Artrya (AYA) Q3 2025 TU earnings summary

Executive summary

• Achieved FDA 510(k) clearance for Salix Coronary Anatomy, enabling US commercial launch and platform expansion, with three-year contracts secured with Sonic Healthcare Australia Radiology and Lumus Imaging.

• Advanced clinical validation for Salix Coronary Plaque and development of Salix Coronary Flow, both targeting future FDA submissions.

• Launched the SAPPHIRE study to validate the Plaque Dispersion Score, supporting clinical and commercial objectives in the US.

• Raised $15m in capital, increasing cash to approximately $17m post-raise in early April 2025.

Financial highlights

• Raised $15m in the quarter, with $4.65m received in Q3 and $9.38m post-quarter, boosting cash to ~$17m.
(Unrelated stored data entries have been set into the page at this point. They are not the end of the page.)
Lemma refundableOf_exact l : captures_ok l -> refundableOf l = sumZ (refundable <$> l).
Proof.
  intros H. unfold refundableOf.
  assert (E : (fun p => sub64 (py_Amount p) (py_RefundedAmount p)) <$> l = refundable <$> l).
  { induction l as [|p l IH]; [done|]. rewrite !fmap_cons, (left_on p l H). f_equal. apply IH.
    by apply captures_ok_cons in H as (_ & _ & ? & _). }
  rewrite E. apply sum64_exact.
  - apply Forall_fmap. destruct H as [HF _]. eapply Forall_impl; [exact HF|]. intros p Hp. change (0 <= refundable p). unfold refundable. cbn in Hp. lia.
  - destruct l as [|p l]; [done|]. rewrite fmap_cons, sumZ_cons. apply captures_ok_cons in H as (_ & _ & _ & ?). unfold MaxAmount in *. in64.
Qed.

(** A plan's parts: captures of the list, in its order, each at most once and for no more than is left. *)
Inductive planned : list Payment -> list (string * Z) -> Prop :=
| planned_end l : planned l []
| planned_skip p l plan : planned l plan -> planned (p :: l) plan
| planned_part p l plan part : 0 < part <= refundable p -> planned l plan -> planned (p :: l) ((py_ID p, part) :: plan).

Lemma refund_parts_planned l left : captures_ok l -> 0 <= left <= sumZ (refundable <$> l) ->
  planned l (refund_parts l left) /\ sumZ (snd <$> refund_parts l left) = left.
Proof.
  revert left. induction l as [|p l IH]; intros left H Hl; [split; [apply planned_end|change (0 <= left <= 0) in Hl; change (0 = left); lia]|].
  cbn [refund_parts]. destruct (Z.eqb_spec left 0) as [->|Hne]; [split; [apply planned_end|done]|].
  rewrite (left_on p l H). pose proof (captures_ok_cons p l H) as (Hp & _ & Hok & Hs).
  rewrite fmap_cons, sumZ_cons in Hl. destruct (Z.leb_spec (refundable p) 0).
  - destruct (IH left Hok) as [H1 H2]; [lia|]. split; [by apply planned_skip|done].
  - set (part := if left <? refundable p then left else refundable p).
    assert (Hpart : 0 < part <= refundable p /\ part <= left /\ left - part <= sumZ (refundable <$> l)).
    { unfold part. destruct (Z.ltb_spec left (refundable p)); lia. }
    rewrite sub64_exact by (unfold MaxAmount in *; in64).
    destruct (IH (left - part) Hok) as [H1 H2]; [lia|]. split; [apply planned_part; [lia|done]|].
    rewrite fmap_cons, sumZ_cons, H2. change (part + (left - part) = left). lia.
Qed.

(** The amount a plan is for. *)
Definition planned_amount (l : list Payment) (amount : Z) : Z :=
  if amount =? 0 then sumZ (refundable <$> l) else amount.

Lemma planRefund_ok coll l amount : captures_ok l -> 0 <= amount ->
  (exists plan, planRefund coll l amount = Ok plan) <-> 0 < sumZ (refundable <$> l) /\ amount <= sumZ (refundable <$> l).
Proof.
  intros H Ha. unfold planRefund. rewrite refundableOf_exact by done.
  destruct (Z.leb_spec (sumZ (refundable <$> l)) 0).
  - split; [by intros []|lia].
  - destruct (Z.eqb_spec amount 0) as [->|]; (case_match eqn:E; [apply Z.ltb_lt in E|apply Z.ltb_ge in E]);
      (split; [intros []; (done || lia)|intros; first [by eexists|lia]]).
Qed.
• Operating cash outflows for the quarter were $4.60m, with net cash used in operating activities of $4.60m.

• Receipts from customers totaled $6k for the quarter and $21k for the nine months.

• Related party payments during the quarter were $94,696.

• Estimated quarters of funding available at quarter end: 1.66, prior to Tranche 2 capital raise.

Outlook and guidance

• Targeting FDA clearance for Salix Coronary Plaque in Q3 CY2025 and Salix Coronary Flow by end CY2025, with 510(k) submissions planned.

• First US revenues from three partners expected in calendar year 2025.

• Expecting to reach break-even in FY 2026 and cash flow positive in FY 2027.

• Focus on accelerating commercial rollout in the US and Australia.